This is my strategy so far.
Avoid reels/tiktok videos. Of all the trends that’s been going on lately, this is by far my least favorite. I have way less tolerance with short-term videos, especially on mobile devices. It hurts my brain after a few minutes and I get so little substance out of it, compared to its long-form counterparts.
Stay away from Facebook and X/Twitter. Quite a no-brainer, both are widely known to be filled with toxicity and hate all around. From my experience, it just isn’t worth it anymore. Four years off of X/Twitter and the only thing I missed is the few friends I’ve connected with on it.
Make email my primary communication for long-distance relationships.

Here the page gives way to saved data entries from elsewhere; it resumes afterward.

(* ===== verification/Transport.v ===== *)
(** * Transport: one connection of a product to the exchange

    Models [BinanceTransport::Impl] of [src/src/g4/spot_transport.cpp], the mechanism
    Spot and USD-M share: the stream and the REST snapshot of one generation, the network
    thread that runs their handlers, and the calls [start], [stop] and [observe] of other
    threads.  A handler is a thread ([prog]) over the transport; the sections under
    [mutex_] are its sections.  The runtime, the event sink, the clock and OpenSSL answer
    through the class [TransportWorld]; the performance baseline and the test hooks are
    left out.

    [transport_step] is one section of any of the threads, Asio choosing the handlers.
    The theorems are in [TransportBehaviour]. *)

From S2P Require Import Prelude Ring Wire Text Json Session OrderBookPublication.
From S2P Require Import EventPublication Programs Projection MarketRuntime Recovery.
From S2P Require Import SpotProtocol UsdmProtocol Network Routes.

Open Scope gateway_scope.

Inductive NormalizedEventSinkResult : Type :=
| SinkContinue
| SinkInvariantFailure.

#[export] Instance NormalizedEventSinkResult_eq_dec : EqDecision NormalizedEventSinkResult.
Proof. solve_decision. Defined.

#[export] Instance TransportObservation_eta : Eta TransportObservation :=
  λ o, MkTransportObservation (to_started o) (to_running o) (to_stopped o) (to_tls_verified o)
    (to_websocket_handshake o) (to_rest_depth_fetched o) (to_server_ping_observed o)
    (to_server_shutdown_observed o) (to_depth_frame_count o) (to_agg_trade_frame_count o)
    (to_book_ticker_frame_count o) (to_last_event_utc_ns o) (to_profile o) (to_connection_id o)
    (to_connection_generation o) (to_terminal_error o).
Lemma check_entries_spec rest earlier :
  checked earlier → StronglySorted (not_after services_key) (earlier ++ rest) →
  check_entries earlier rest = inl tt ↔ checked (earlier ++ rest).
Proof.
  revert earlier. induction rest as [|e rest IH]; intros earlier Hch Hs; simpl.
  - rewrite app_nil_r. by split.
  - rewrite !fail_if_inl.
    replace (earlier ++ e :: rest) with ((earlier ++ [e]) ++ rest) in * by (by rewrite <- app_assoc).
    pose proof (checked_snoc earlier e Hch (StronglySorted_app_1_l _ _ _ Hs)) as Hsnoc. split.
    + intros (H1 & H2 & H3 & H4). apply IH; [|done|done]. by apply Hsnoc.
    + intros H. pose proof (checked_prefix _ _ H) as Hc.
      apply Hsnoc in Hc as (H1 & H2 & H3). split_all; [done..|].
      apply IH; [|done|done]. by eapply checked_prefix.
Qed.

(** What [make_registry] accepts and answers. *)
Lemma make_registry_iff (entries r : list MarketServices) :
  make_registry entries = inl r ↔
  registrable entries ∧ r ≡ₚ entries ∧ StronglySorted (before services_key) r.
Proof.
  unfold make_registry. rewrite fail_if_inl, sum_bind_inl.
  rewrite orb_false_iff, !bool_decide_eq_false.
  set (l := sort_by_key services_key entries).
  assert (Hp : l ≡ₚ entries) by apply sort_by_key_perm.
  assert (Hs : StronglySorted (not_after services_key) l) by apply sort_by_key_sorted.
  split.
  - intros ((Hne & Hle) & [] & Hc & [= <-]).
    apply (check_entries_spec l [] checked_nil Hs) in Hc. simpl in Hc.
    destruct Hc as [H1 H2 H3 H4 H5]. split_all; [|done|done].
    apply (registrable_perm l); [done|]. split; try done; [|by apply sorted_keys_nodup].
    rewrite Hp. destruct entries; [done|simpl in *; lia].
  - intros (Hr & Hrp & Hrs). pose proof Hr as [Hn Hk _ _ _ _].
    assert (r = l) as -> by (by apply sort_by_key_unique).
    split; [split; [|lia]|].
    { intros ->. simpl in Hn. lia. }
    exists tt. split; [|done]. apply (check_entries_spec l [] checked_nil Hs). simpl.
    apply (registrable_perm _ l) in Hr as [_ _ H2 H3 H4 H5]; [|done].
    split; done.
Qed.
Definition materialize_event_envelope (channel : EventSubscriberChannel.Channel)
  (publication : PeekedEventPublication) (key : option MarketKey)
  : outcome GatewayEventEnvelope :=
  match key with
  | Some key =>
      materialize_event_envelope_for channel publication (key_market key) (key_symbol key)
  | None => materialize_event_envelope_for channel publication MARKET_SPOT "BTCUSDT"
  end.
End Items.

(** ** Identifiers, version lists *)

Lemma contains_version_spec versions expected :
  contains_version versions expected = true ↔ expected ∈ versions.
Proof.
  unfold contains_version. rewrite existsb_exists. setoid_rewrite bool_decide_eq_true. split.
  - intros (v & Hin & ->). by apply list_elem_of_In.
  - intros Hin. exists expected. split; [by apply list_elem_of_In|done].
Qed.

Lemma version_list_from_spec versions earlier :
  version_list_from earlier versions = true ↔
  Forall (λ v, version_text v = true) versions ∧
  NoDup versions ∧ ∀ v, v ∈ versions → v ∉ earlier.
Proof.
  revert earlier. induction versions as [|v versions IH]; intros earlier; simpl.
  - split; [|done]. intros _. split_all; [constructor|constructor|by intros ? ?%not_elem_of_nil].
  - rewrite Forall_cons, NoDup_cons. destruct (version_text v); simpl; [|by split; [|intros [[] _]]].
    destruct (contains_version earlier v) eqn:Hc.
    + split; [done|]. intros (_ & _ & H). apply contains_version_spec in Hc.
      by destruct (H v ltac:(by left)).
    + assert (Hn : v ∉ earlier).
      { intros Hin. apply contains_version_spec in Hin. congruence. }
      rewrite IH. split.
      * intros (Hv & Hnd & He). split_all; [done|done| |done|].
        -- intros Hin. apply (He v Hin). apply elem_of_app. right. by left.
        -- intros w [->|Hin]%elem_of_cons; [done|]. intros Hw. apply (He w Hin).
           apply elem_of_app. by left.
      * intros ((_ & Hv) & (Hnv & Hnd) & He). split_all; [done|done|].
        intros w Hin [Hw|Hw%list_elem_of_singleton]%elem_of_app.
        -- by apply (He w); [right|].
        -- by subst.
Qed.

Lemma valid_version_list_spec versions :
  valid_version_list versions = true ↔
  Forall (λ v, version_text v = true) versions ∧ NoDup versions.
Proof.
  unfold valid_version_list. rewrite version_list_from_spec. split; [tauto|].
  intros [? ?]. split_all; [done|done|]. intros v _. apply not_elem_of_nil.
Qed.

(** ** What the validators accept *)

Section Validation.
Context `{W : WireEnums}.

(** The order-book requests that are understood; [allow_usdm] and [legacy] as in the
    source. *)
Record order_book_request_ok (allow_usdm legacy : bool) (r : OrderBookSubscriptionRequest)
  (gateway_instance_id : string) : Prop := {
  oro_gateway : identifier_safe gateway_instance_id = true;
  oro_request_id : identifier_safe (obr_request_id r) = true;
  oro_schema : obr_schema_version r = kOrderBookRequestSchema;
  oro_venue : obr_venue r = VENUE_BINANCE;
  oro_market : obr_market r = MARKET_SPOT ∨ allow_usdm = true ∧ obr_market r = MARKET_USD_M_PERPETUAL;
  oro_symbol : legacy = true → obr_symbol r = "BTCUSDT";
  oro_mode : obr_initial_snapshot_mode r = INITIAL_SNAPSHOT_MODE_REQUIRED;
  oro_limit : ∀ limit, obr_depth_limit r = Some limit → (0 < limit)%Z;
  oro_snapshots : Forall (λ v, version_text v = true) (obr_supported_snapshot_schema_versions r) ∧
                  NoDup (obr_supported_snapshot_schema_versions r);
  oro_updates : Forall (λ v, version_text v = true) (obr_supported_update_schema_versions r) ∧
                NoDup (obr_supported_update_schema_versions r)
}.

(** Both payload schemas are supported by the client. *)
Definition order_book_negotiable (r : OrderBookSubscriptionRequest) : Prop :=
  kSnapshotSchema ∈ obr_supported_snapshot_schema_versions r ∧
  kUpdateSchema ∈ obr_supported_update_schema_versions r.

(** The two checks of the source, as propositions. *)
Lemma order_book_checks allow_usdm legacy r gateway_instance_id :
  ∃ b1 b2 : bool,
    validate_order_book_request_impl r gateway_instance_id allow_usdm legacy
    = (if b1 then inr InvalidArgument else if b2 then inr FailedPrecondition
       else inl (MkValidatedOrderBookSubscription (obr_request_id r) gateway_instance_id
                   (obr_depth_limit r))) ∧
    (b1 = false ↔ order_book_request_ok allow_usdm legacy r gateway_instance_id) ∧
    (b2 = false ↔ order_book_negotiable r).
Proof.
  unfold validate_order_book_request_impl. cbv zeta.
  match goal with |- context [if ?a then _ else if ?b then _ else if ?c then _ else _] =>
    exists (a || b), c; split; [by destruct a, b|] end.
  rewrite !orb_false_iff, !negb_false_iff. split.
  - destruct r as [id schema venue market symbol mode limit snaps ups]; cbn [obr_request_id
      obr_schema_version obr_venue obr_market obr_symbol obr_initial_snapshot_mode obr_depth_limit
      obr_supported_snapshot_schema_versions obr_supported_update_schema_versions].
    rewrite !valid_version_list_spec, !orb_true_iff, !andb_true_iff, !andb_false_iff, !negb_false_iff,
      !bool_decide_eq_true, !Z.eqb_eq.
    split.
    + intros (Hg & (((((((Hi & Hs) & Hv) & Hm) & Hl) & Hd) & Hlim) & Hsn) & Hup).
      split; try done.
      * intros ->. by destruct Hl.
      * intros l ?. simpl in *. subst. apply Z.leb_gt in Hlim. done.
    + intros [Hg Hi Hs Hv Hm Hl Hd Hlim [] []]. simpl in *. split_all; try done.
      * destruct legacy; [right; by apply Hl|by left].
      * destruct limit as [l|]; [|done]. apply Z.leb_gt. by apply Hlim.
  - by rewrite !contains_version_spec.
Qed.

(** A value behind two guards. *)
Lemma guarded_accepts {A} (b1 b2 : bool) (a s : A) :
  (if b1 then inr InvalidArgument else if b2 then inr FailedPrecondition else inl a) = inl s ↔
  b1 = false ∧ b2 = false ∧ s = a.
Proof. destruct b1, b2; split; try done; try (by intros (? & ? & ?)); [by intros [= <-]|by intros (_ & _ & ->)]. Qed.

Lemma guarded_negotiates {A} (b1 b2 : bool) (a : A) :
  (if b1 then inr InvalidArgument else if b2 then inr FailedPrecondition else inl a)
    = inr FailedPrecondition ↔ b1 = false ∧ ¬ b2 = false.
Proof. destruct b1, b2; split; try done; by intros (? & ?). Qed.

(** An order-book request is accepted exactly when it is understood and the client
    supports both payload schemas, and then yields the subscription it describes; it is
    refused as a failed negotiation exactly when only the latter fails. *)
Theorem order_book_request_spec allow_usdm legacy r gateway_instance_id :
  let answer := validate_order_book_request_impl r gateway_instance_id allow_usdm legacy in
  (∀ subscription, answer = inl subscription ↔
     order_book_request_ok allow_usdm legacy r gateway_instance_id ∧ order_book_negotiable r ∧
     subscription = MkValidatedOrderBookSubscription (obr_request_id r) gateway_instance_id
                      (obr_depth_limit r)) ∧
  (answer = inr FailedPrecondition ↔
     order_book_request_ok allow_usdm legacy r gateway_instance_id ∧ ¬ order_book_negotiable r).
Proof.
  destruct (order_book_checks allow_usdm legacy r gateway_instance_id) as (b1 & b2 & -> & H1 & H2).
  cbv zeta. split; [intros subscription|]; rewrite <- H1, <- H2;
    [apply guarded_accepts|apply guarded_negotiates].
Qed.

(** The event requests that are understood. *)
Record event_request_ok (allow_usdm legacy : bool) (r : EventSubscriptionRequest)
  (gateway_instance_id : string) (selector : EventSelector) (schema : string) : Prop := {
  ero_gateway : identifier_safe gateway_instance_id = true;
  ero_request_id : identifier_safe (esr_request_id r) = true;
  ero_schema_version : esr_schema_version r = kEventRequestSchema;
  ero_mode : esr_delivery_mode r = DELIVERY_MODE_CONTIGUOUS_EVENTS;
  ero_selector : esr_selectors r = [selector];
  ero_versions : esr_supported_payload_schema_versions r ≠ [] ∧
                 Forall (λ v, version_text v = true) (esr_supported_payload_schema_versions r) ∧
                 NoDup (esr_supported_payload_schema_versions r);
  ero_venue : sel_venue selector = VENUE_BINANCE;
  ero_symbol : legacy = true → sel_symbol selector = "BTCUSDT";
  ero_stream : required_event_schema (sel_stream selector) = Some schema;
  ero_market : sel_market selector = MARKET_SPOT ∨
               allow_usdm = true ∧ sel_market selector = MARKET_USD_M_PERPETUAL ∧
               sel_stream selector = STREAM_DIFF_DEPTH
}.

(** The checks of the source for one selector. *)
Lemma event_checks allow_usdm legacy r gateway_instance_id :
  (∃ b1 b2 selector schema,
    validate_event_request_impl r gateway_instance_id allow_usdm legacy
    = (if b1 : bool then inr InvalidArgument else if b2 : bool then inr FailedPrecondition
       else inl (MkValidatedEventSubscription (esr_request_id r) (sel_stream selector) schema)) ∧
    (b1 = false ↔ event_request_ok allow_usdm legacy r gateway_instance_id selector schema) ∧
    (b2 = false ↔ schema ∈ esr_supported_payload_schema_versions r) ∧
    esr_selectors r = [selector] ∧ required_event_schema (sel_stream selector) = Some schema) ∨
  validate_event_request_impl r gateway_instance_id allow_usdm legacy = inr InvalidArgument ∧
  ∀ selector schema, ¬ event_request_ok allow_usdm legacy r gateway_instance_id selector schema.
Proof.
  destruct r as [id version mode selectors versions].
  unfold validate_event_request_impl. cbn [esr_request_id esr_schema_version esr_delivery_mode
    esr_selectors esr_supported_payload_schema_versions].
  destruct selectors as [|selector [|other rest]].
  1, 3: right; rewrite ?orb_true_r; split; [by repeat case_match|by intros ?? []].
  destruct (required_event_schema (sel_stream selector)) as [schema|] eqn:Hschema.
  - left. match goal with |- context [if ?a then _ else if ?b then _ else if ?c then _ else _] =>
      exists (a || b), c, selector, schema; split; [by destruct a, b|] end.
    rewrite !orb_false_iff, !negb_false_iff, contains_version_spec, valid_version_list_spec,
      !orb_true_iff, !andb_true_iff, !andb_false_iff, !negb_false_iff, !bool_decide_eq_true,
      bool_decide_eq_false, !Z.eqb_eq.
    split; [|done]. split.
    + intros (((((((Hg & Hi) & Hs) & Hm) & _) & Hne) & Hv & Hn) & ((Hve & Hl) & Hst)).
      split; simpl; try done; [by intros ->; destruct Hl|tauto].
    + intros [Hg Hi Hs Hm _ (Hne & Hv & Hnd) Hve Hsy Hst Hma]. simpl in *.
      assert (legacy = false ∨ sel_symbol selector = "BTCUSDT") by (destruct legacy; eauto).
      assert (is_Some (Some schema)) by eauto. tauto.
  - right. split; [by repeat case_match|]. intros ?? []. simpl in *. congruence.
Qed.

(** An event request is accepted exactly when it is understood, with one selector of
    a supported stream, and the client supports the payload schema of that stream; it is
    refused as a failed negotiation exactly when only the latter fails. *)
Theorem event_request_spec allow_usdm legacy r gateway_instance_id :
  let answer := validate_event_request_impl r gateway_instance_id allow_usdm legacy in
  (∀ subscription, answer = inl subscription ↔
     ∃ selector schema, event_request_ok allow_usdm legacy r gateway_instance_id selector schema ∧
       schema ∈ esr_supported_payload_schema_versions r ∧
       subscription = MkValidatedEventSubscription (esr_request_id r) (sel_stream selector) schema) ∧
  (answer = inr FailedPrecondition ↔
     ∃ selector schema, event_request_ok allow_usdm legacy r gateway_instance_id selector schema ∧
       schema ∉ esr_supported_payload_schema_versions r).
Proof.
  destruct (event_checks allow_usdm legacy r gateway_instance_id)
    as [(b1 & b2 & sel & sch & -> & H1 & H2 & Hsel & Hsch)|[-> Hno]].
  - assert (Hone : ∀ sel' sch', event_request_ok allow_usdm legacy r gateway_instance_id sel' sch' →
                     sel' = sel ∧ sch' = sch) by (intros ?? [ ]; split; congruence).
    cbv zeta. split; [intros subscription|];
      rewrite ?guarded_accepts, ?guarded_negotiates, H1, H2; (split; [by eauto|]);
      intros (sel' & sch' & Hok & Hv); by destruct (Hone sel' sch' Hok) as [-> ->].
  - split; [intros subscription|]; (split; [done|]); intros (? & ? & []%Hno & _).
Qed.

(** The requests of the single-product service are those of the multi-product
    service for Spot BTCUSDT: with the same answer whenever they are understood. *)
Theorem legacy_requests_are_spot_btcusdt r e gateway_instance_id a b :
  a ≠ inr InvalidArgument → b ≠ inr InvalidArgument →
  (validate_order_book_request r gateway_instance_id = a ↔
   validate_g11_order_book_request r gateway_instance_id = a ∧
   obr_market r = MARKET_SPOT ∧ obr_symbol r = "BTCUSDT") ∧
  (validate_event_request e gateway_instance_id = b ↔
   validate_g11_event_request e gateway_instance_id = b ∧
   ∃ selector, esr_selectors e = [selector] ∧
     sel_market selector = MARKET_SPOT ∧ sel_symbol selector = "BTCUSDT").
Proof.
  intros Ha Hb. split.
  - assert (Hok : order_book_request_ok false true r gateway_instance_id ↔
              order_book_request_ok true false r gateway_instance_id ∧
              obr_market r = MARKET_SPOT ∧ obr_symbol r = "BTCUSDT").
    { split.
      - intros [Hg Hi Hs Hv Hm Hl Hd Hlim Hsn Hup]. destruct Hm as [Hm|[]]; [|done].
        split; [split; try done; by left|]. split; [done|by apply Hl].
      - intros [[Hg Hi Hs Hv Hm Hl Hd Hlim Hsn Hup] [Hma Hsy]]. split; try done. by left. }
    pose proof (order_book_request_spec false true r gateway_instance_id) as [L1 L2].
    pose proof (order_book_request_spec true false r gateway_instance_id) as [G1 G2].
    unfold validate_order_book_request, validate_g11_order_book_request.
    destruct a as [s|[]]; [|done|]; [rewrite L1, G1|rewrite L2, G2]; rewrite Hok; tauto.
  - assert (Hok : ∀ sel sch, event_request_ok false true e gateway_instance_id sel sch ↔
              event_request_ok true false e gateway_instance_id sel sch ∧
              sel_market sel = MARKET_SPOT ∧ sel_symbol sel = "BTCUSDT").
    { intros sel sch. split.
      - intros [Hg Hi Hs Hm Hsel Hv Hve Hsy Hst [Hma|[]]]; [|done].
        split; [split; try done; by left|]. split; [done|by apply Hsy].
      - intros [[Hg Hi Hs Hm Hsel Hv Hve Hsy Hst _] [Hma Hs']]. split; try done. by left. }
    pose proof (event_request_spec false true e gateway_instance_id) as [L1 L2].
    pose proof (event_request_spec true false e gateway_instance_id) as [G1 G2].
    unfold validate_event_request, validate_g11_event_request.
    destruct b as [s|[]]; [|done|]; [rewrite L1, G1|rewrite L2, G2]; setoid_rewrite Hok; split.
    1, 3: intros (sel & sch & (Hg & Hma & Hsy) & Hrest); split; [by eauto|];
      exists sel; split; [by eapply ero_selector|done].
    all: intros [(sel & sch & Hg & Hrest) (sel' & Hsel & Hma & Hsy)];
      (assert (sel' = sel) as -> by (pose proof (ero_selector _ _ _ _ _ _ Hg); congruence));
      by exists sel, sch.
Qed.
End Validation.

Long form, slow, personal and thoughtful, email checks almost all of the boxes I have for the relationships I intend on keeping. Aside from its low-key and unassuming nature, it’s also private in a way social media isn’t. I’ve had some luck on this—now… if I can convince my Messenger-loving family to do the same, I’ll be set.
Don’t turn Instagram into a diary. Every time I look back at the things I’ve posted, the ones I regret the most are the emotional-driven ones. Not because they were regretful moments in real life, on the contrary, I’m glad I had them. In retrospect, I just don’t think it was necessary to share them with strangers on the internet to that extent. It’s okay to get personal. It’s another to extend a bit of my soul to a platform that couldn’t care less.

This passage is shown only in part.